Stored data:
____________________

(** The payload restores the source, or fills the destination. *)
Lemma turn_lzvn :
  src ≠ [] → 0 ≤ dst_size →
  decode_step mem behind dst_size (mkDecoder (payload ++ end_marker) [] (CompressedLzvn (size src) (size payload) 0) bs)
  = if decide (size src ≤ dst_size) then inl (mkDecoder end_marker src NoBlock bs)
    else inr (Ok (DST_FULL, take (Z.to_nat dst_size) src)).
Proof.
  intros Hne Hd. pose proof (size_pos src Hne) as Hs. pose proof payload_pos as Hp.
  unfold decode_step, lzvn_turn, lzvn_state. cbn [d_block d_src d_dst ld_src]. rewrite size_app. assert (0 ≤ size end_marker) by (unfold size; lia).
  destruct (Z.eqb_spec (size payload + size end_marker) 0); [lia|]. rewrite andb_false_r, Z.min_l by lia.
  change (size [] + size src) with (size src). cbv zeta.
  assert (take (Z.to_nat (size payload)) (payload ++ end_marker) = payload) as ->.
  { unfold size. by rewrite Nat2Z.id, take_app_length. }
  destruct (decide (dst_size = 0)) as [->|Hd0].
  { rewrite Z.min_l, decide_False by lia. unfold lzvn_decode. cbn [dst_len ld_dst ld_dst_size length]. 
    unfold dst_len. cbn [ld_dst_size length Z.to_nat Nat.sub Nat.eqb]. rewrite orb_true_r. cbn [ld_src ld_dst ld_end_of_stream ld_d_prev].
    rewrite !Z.sub_diag, !Z.sub_0_r.
    destruct (Z.ltb_spec (size payload) 0); [lia|]. destruct (Z.ltb_spec (size src) 0); [lia|].
    destruct (Z.eqb_spec (size payload) 0); [lia|]. destruct (Z.eqb_spec (size src) 0); [lia|].
    done. }
  destruct (decode_stream code D src [] (Z.to_nat (Z.min dst_size (size src))) Hcode) as (st & Hst & Hdst & Hfit & Hfull); [lia|].
  rewrite app_nil_r in Hst, Hfull. unfold payload at 1. rewrite Hst. change (size []) with 0. rewrite Hdst, Z.sub_0_r.
  case_decide as Hle.
  - rewrite Z.min_r by done. destruct Hfit as [-> ->]; [unfold size in *; lia|]. change (size []) with 0. rewrite Z.sub_0_r.
    unfold size at 3 6. rewrite take_ge by (unfold size; lia). fold (size src).
    rewrite !Z.ltb_irrefl, !Z.sub_diag. cbn [orb andb Z.eqb]. unfold size. by rewrite Nat2Z.id, drop_app_length.
  - rewrite Z.min_l in * by lia. destruct Hfull as (-> & Hrest & Hsuf); [unfold size in *; lia|]. fold payload in Hsuf.
    assert (size (take (Z.to_nat dst_size) src) = dst_size) as -> by (unfold size in *; rewrite length_take; lia).
    pose proof (size_pos _ Hrest). pose proof (suffix_length _ _ Hsuf).
    destruct (Z.ltb_spec (size payload) (size payload - size (ld_src st))); [lia|].
    destruct (Z.ltb_spec (size src) dst_size); [lia|]. cbn [orb].
    destruct (Z.eqb_spec (size payload - (size payload - size (ld_src st))) 0); [lia|].
    destruct (Z.eqb_spec (size src - dst_size) 0); [lia|]. done.
Qed.

End LzvnTurns.

End Turns.

(** ** Decoding a stream of one block *)

(** A loop that gives the text, or as much of it as there is room for. *)
Lemma decode_buffer_cut behind dst_size k b text :
  0 ≤ dst_size → (k ≤ 3 * S (length b))%nat → loop_nat (decode_step b behind dst_size) k (decoder_init b) = inr (Ok (cut dst_size text)) →
  decode_buffer behind dst_size b = Ok (take (Z.to_nat dst_size) text).
Proof.
  intros Hd Hk Hr. unfold decode_buffer. rewrite (loop_nat_mono _ k _ _ _ Hk Hr). unfold cut. case_decide; cbn [loop_result mbind result_bind].
  - by rewrite take_ge by (unfold size in *; lia).
  - rewrite (proj2 (Nat.sub_0_le _ _)), app_nil_r; [done|]. rewrite length_take. unfold size in *. lia.
Qed.

Lemma cut_full dst_size text : dst_size < size text → cut dst_size text = (DST_FULL, take (Z.to_nat dst_size) text).
Proof. intros H. unfold cut. by rewrite decide_False by lia. Qed.

Lemma cut_fits dst_size text : size text ≤ dst_size → cut dst_size text = (OK, text).
Proof. intros H. unfold cut. by rewrite decide_True by lia. Qed.

Section Streams.
Context (behind : bytes) (dst_size : Z) (src : bytes).
Hypothesis Hlen : size src < INT_MAX.

Lemma decode_uncompressed :
  0 ≤ dst_size →
  decode_buffer behind dst_size (le_bytes 4 LZFSE_UNCOMPRESSED_BLOCK_MAGIC ++ le_bytes 4 (size src) ++ src ++ end_marker)
  = Ok (take (Z.to_nat dst_size) src).
Proof.
  intros Hd. apply (decode_buffer_cut _ _ 4); [done|rewrite length_app, length_le_bytes; lia|]. cbn [loop_nat]. unfold decoder_init.
  rewrite turn_uncompressed_header by done. destruct (decide (src = [])) as [Hnil|Hne].
  { rewrite cut_fits by (rewrite Hnil; unfold size; simpl; lia). by rewrite Hnil. }
  pose proof (size_pos src Hne). destruct (decide (dst_size = 0)) as [Hz|].
  { rewrite cut_full, turn_full by (apply marker_tail || lia || (unfold size; simpl; lia)). by rewrite Hz. }
  rewrite turn_copy by (done || lia). destruct (Z.le_gt_cases (size src) dst_size).
  - rewrite cut_fits, Z.min_l, Z.sub_diag, turn_close by lia.
    assert (Z.to_nat (size src) = length src) as -> by (unfold size; lia). by rewrite drop_all, firstn_all.
  - rewrite cut_full, Z.min_r, turn_full; [done|lia| |apply marker_tail|lia..]. unfold size in *. rewrite length_take. lia.
Qed.

Lemma decode_lzvn code D :
  denotes code 0 [] D src → size (code ++ le_bytes 8 6) < 2 ^ 32 → src ≠ [] → 0 ≤ dst_size →
  decode_buffer behind dst_size (lzvn_block (size src) (code ++ le_bytes 8 6)) = Ok (take (Z.to_nat dst_size) src).
Proof.
  intros Hcode Hpay Hne Hd. apply (decode_buffer_cut _ _ 3); [done|lia|]. cbn [loop_nat]. unfold decoder_init.
  rewrite (turn_lzvn_header _ _ _ _ _ Hlen) by done. rewrite (turn_lzvn _ _ _ _ _ _ _ Hcode Hne Hd).
  case_decide; [by rewrite cut_fits|by rewrite cut_full by lia].
Qed.

End Streams.

(** ** Decoding a stream of compressed blocks *)

Section CompressedStreams.
Context (behind : bytes) (dst_size : Z).
Hypothesis Hd : 0 ≤ dst_size.

(** A block begins with its magic number and is not shorter than the fixed part of its header. *)
Lemma block_magic l literals block rest :
  block_of l literals block → header_v2_fixed ≤ size block ∧ read4 (block ++ rest) = LZFSE_COMPRESSEDV2_BLOCK_MAGIC.
Proof.
  intros [h fixed freqs wl w s0 s1 s2 s3 st st' Hok Hfreqs Hfixed _ _ _ _ _ _ _ _ _ _ _ _ _].
  destruct (header_roundtrip h Hok) as (t & b & Ht & _ & Hb & Hbs & Hmagic & _).
  rewrite Ht in Hfreqs. injection Hfreqs as ->. rewrite Hb in Hfixed. injection Hfixed as ->. split.
  - rewrite size_app, Hbs. unfold size. lia.
  - unfold read4. rewrite <-app_assoc, take_app_le by (unfold size, header_v2_fixed in Hbs; lia). done.
Qed.

Lemma turn_block pre block rest l literals text text' bs :
  block_state_sized bs → block_ok l literals block → rest ≠ [] → expand l literals text = Ok text' → size text ≤ dst_size →
  ∃ bs', block_state_sized bs' ∧
  decode_step (pre ++ block ++ rest) behind dst_size (mkDecoder (block ++ rest) text NoBlock bs)
  = match cut dst_size text' with (OK, d) => inl (mkDecoder rest d NoBlock bs') | r => inr (Ok r) end.
Proof.
  intros Hbs [Hblock Hlen [k Hk] Hlits Hrange] Hrest He Htext. destruct (block_magic _ _ _ rest Hblock) as [Hsize Hmagic].
  unfold decode_step, header_turn. cbn [d_block d_src]. rewrite Hmagic, size_app. unfold header_v2_fixed in Hsize.
  destruct (Z.ltb_spec (size block + size rest) 4); [unfold size in *; lia|].
  change (_ || _) with true. cbv match. unfold block_turn. cbn [d_src d_dst d_tables].
  destruct (decode_block_is l literals block pre rest behind k Hblock Hlen Hk Hlits Hrange Hrest text text' dst_size bs) as (bs' & Hbs' & ->); [done..|].
  exists bs'. split; [done|]. unfold cut. by case_decide.
Qed.

(** The blocks are decoded one after the other, until the destination is full. *)
Lemma decode_blocks_turns code text rest :
  blocks_of code text → rest ≠ [] →
  ∃ k bs, (k ≤ length code)%nat ∧ block_state_sized bs ∧
    loop_nat (decode_step (code ++ rest) behind dst_size) k (decoder_init (code ++ rest))
    = match cut dst_size text with (OK, d) => inl (mkDecoder rest d NoBlock bs) | r => inr (Ok r) end.
Proof.
  intros Hb. revert rest. induction Hb as [|code text l literals block text' Hb IH Hblock He]; intros rest Hrest.
  { exists 0%nat, block_state_init. split; [done|]. split; [apply block_state_init_sized|]. unfold cut. by rewrite decide_True by (unfold size; simpl; lia). }
  destruct (block_magic _ _ _ rest (block_is _ _ _ Hblock)) as [Hsize _]. unfold header_v2_fixed in Hsize.
  destruct (IH (block ++ rest)) as (k & bs & Hk & Hbs & Hl); [by destruct block|]. rewrite <-!app_assoc.
  destruct (expand_prefix _ _ _ _ (block_range _ _ _ Hblock) He) as [more ->].
  destruct (Z.le_gt_cases (size text) dst_size) as [Hfit|Hfull].
  - destruct (turn_block code block rest l literals _ _ bs Hbs Hblock Hrest He Hfit) as (bs' & Hbs' & Ht). exists (k + 1)%nat, bs'.
    split; [rewrite length_app; unfold size in *; lia|]. split; [done|]. rewrite loop_nat_add, Hl, cut_fits by done. cbn [loop_nat].
    rewrite Ht. destruct (cut dst_size (text ++ more)) as [[] ?]; reflexivity.
  - exists k, bs. split; [rewrite length_app; lia|]. split; [done|]. rewrite Hl, !cut_full by (rewrite ?size_app; unfold size in *; lia).
    by rewrite take_app_le by (unfold size in *; lia).
Qed.

Lemma decode_blocks code text :
  blocks_of code text → decode_buffer behind dst_size (code ++ end_marker) = Ok (take (Z.to_nat dst_size) text).
Proof.
  intros Hb. destruct (decode_blocks_turns code text end_marker Hb) as (k & bs & Hk & _ & Hl); [done|].
  apply (decode_buffer_cut _ dst_size (k + 1)); [done|rewrite length_app; lia|]. rewrite loop_nat_add, Hl. unfold cut. case_decide; [|done].
  cbn [loop_nat]. by rewrite turn_end.
Qed.

End CompressedStreams.

(** ** The encoder *)

Lemma size_uncompressed (src : bytes) : size (le_bytes 4 LZFSE_UNCOMPRESSED_BLOCK_MAGIC ++ le_bytes 4 (size src) ++ src ++ end_marker) = size src + 12.
Proof. unfold end_marker. rewrite !size_app, !size_le_bytes. lia. Qed.

(** What a source falls back to: a block that fits and is read back, or nothing. *)
Lemma try_uncompressed_spec n src :
  size src < INT_MAX →
  size (try_uncompressed n src) ≤ Z.max 0 n ∧ (size src + 12 ≤ n → try_uncompressed n src ≠ []) ∧
  ∀ behind m, try_uncompressed n src ≠ [] → 0 ≤ m → decode_buffer behind m (try_uncompressed n src) = Ok (take (Z.to_nat m) src).
Proof.
  intros Hs. unfold try_uncompressed. destruct (Z.ltb_spec (size src) INT_MAX); [|lia].
  destruct (Z.leb_spec (size src + 12) n) as [Hn|Hn]; cbn [andb].
  - rewrite size_uncompressed. split_and!; [lia|done|]. intros behind m _ Hm. by apply decode_uncompressed.
  - split_and!; [unfold size; simpl; lia|lia|done].
Qed.

Section Encoder.
Context `{Machine}.

Lemma encode_small n src :
  size src < LZFSE_ENCODE_LZVN_THRESHOLD →
  ∃ c, encode_buffer n src = Ok c ∧ size c ≤ Z.max 0 n ∧ (size src + 12 ≤ n → c ≠ []) ∧
    ∀ behind m, c ≠ [] → 0 ≤ m → decode_buffer behind m c = Ok (take (Z.to_nat m) src).
Proof.
  unfold encode_buffer, LZFSE_ENCODE_LZVN_THRESHOLD, LZVN_ENCODE_MIN_SRC_SIZE. intros Hs.
  assert (size src < INT_MAX) as Hmax by (unfold INT_MAX; lia). pose proof (try_uncompressed_spec n src Hmax) as Hun.
  destruct (Z.ltb_spec (size src) 8) as [H8|H8]; [by eexists|]. destruct (Z.ltb_spec (size src) 4096); [|lia].
  destruct (Z.leb_spec n (4 + 12)) as [H16|H16]; [by eexists|].
  destruct (lzvn_encode_buffer_ok src (n - (4 + 12))) as (b & -> & Hb & Hcode); [lia|]. cbn [mbind result_bind].
  destruct (_ || _) eqn:E; [by eexists|]. apply orb_false_iff in E as [E1%Z.eqb_neq E2%Z.leb_gt].
  destruct (Hcode) as (code & D & -> & Hd); [intros ->; by apply E1|]. eexists. split; [done|].
  assert (size (lzvn_block (size src) (code ++ le_bytes 8 6)) = size (code ++ le_bytes 8 6) + 16) as ->.
  { unfold lzvn_block, end_marker. rewrite !size_app, !size_le_bytes. lia. }
  split_and!; [lia|done|]. intros behind m _ Hm. eapply decode_lzvn; [done|done|lia| |done].
  intros ->. unfold size in H8. simpl in H8. lia.
Qed.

____________________

▶ _Description of the task_: Looking at the entries above, can you reproduce exactly the lines from the one that holds "destruct (expand_prefix _" through the one that holds "(** ** The encoder *)", and only those?

▶ _Answer for the task_:
  destruct (expand_prefix _ _ _ _ (block_range _ _ _ Hblock) He) as [more ->].
  destruct (Z.le_gt_cases (size text) dst_size) as [Hfit|Hfull].
  - destruct (turn_block code block rest l literals _ _ bs Hbs Hblock Hrest He Hfit) as (bs' & Hbs' & Ht). exists (k + 1)%nat, bs'.
    split; [rewrite length_app; unfold size in *; lia|]. split; [done|]. rewrite loop_nat_add, Hl, cut_fits by done. cbn [loop_nat].
    rewrite Ht. destruct (cut dst_size (text ++ more)) as [[] ?]; reflexivity.
  - exists k, bs. split; [rewrite length_app; lia|]. split; [done|]. rewrite Hl, !cut_full by (rewrite ?size_app; unfold size in *; lia).
    by rewrite take_app_le by (unfold size in *; lia).
Qed.

Lemma decode_blocks code text :
  blocks_of code text → decode_buffer behind dst_size (code ++ end_marker) = Ok (take (Z.to_nat dst_size) text).
Proof.
  intros Hb. destruct (decode_blocks_turns code text end_marker Hb) as (k & bs & Hk & _ & Hl); [done|].
  apply (decode_buffer_cut _ dst_size (k + 1)); [done|rewrite length_app; lia|]. rewrite loop_nat_add, Hl. unfold cut. case_decide; [|done].
  cbn [loop_nat]. by rewrite turn_end.
Qed.

End CompressedStreams.

(** ** The encoder *)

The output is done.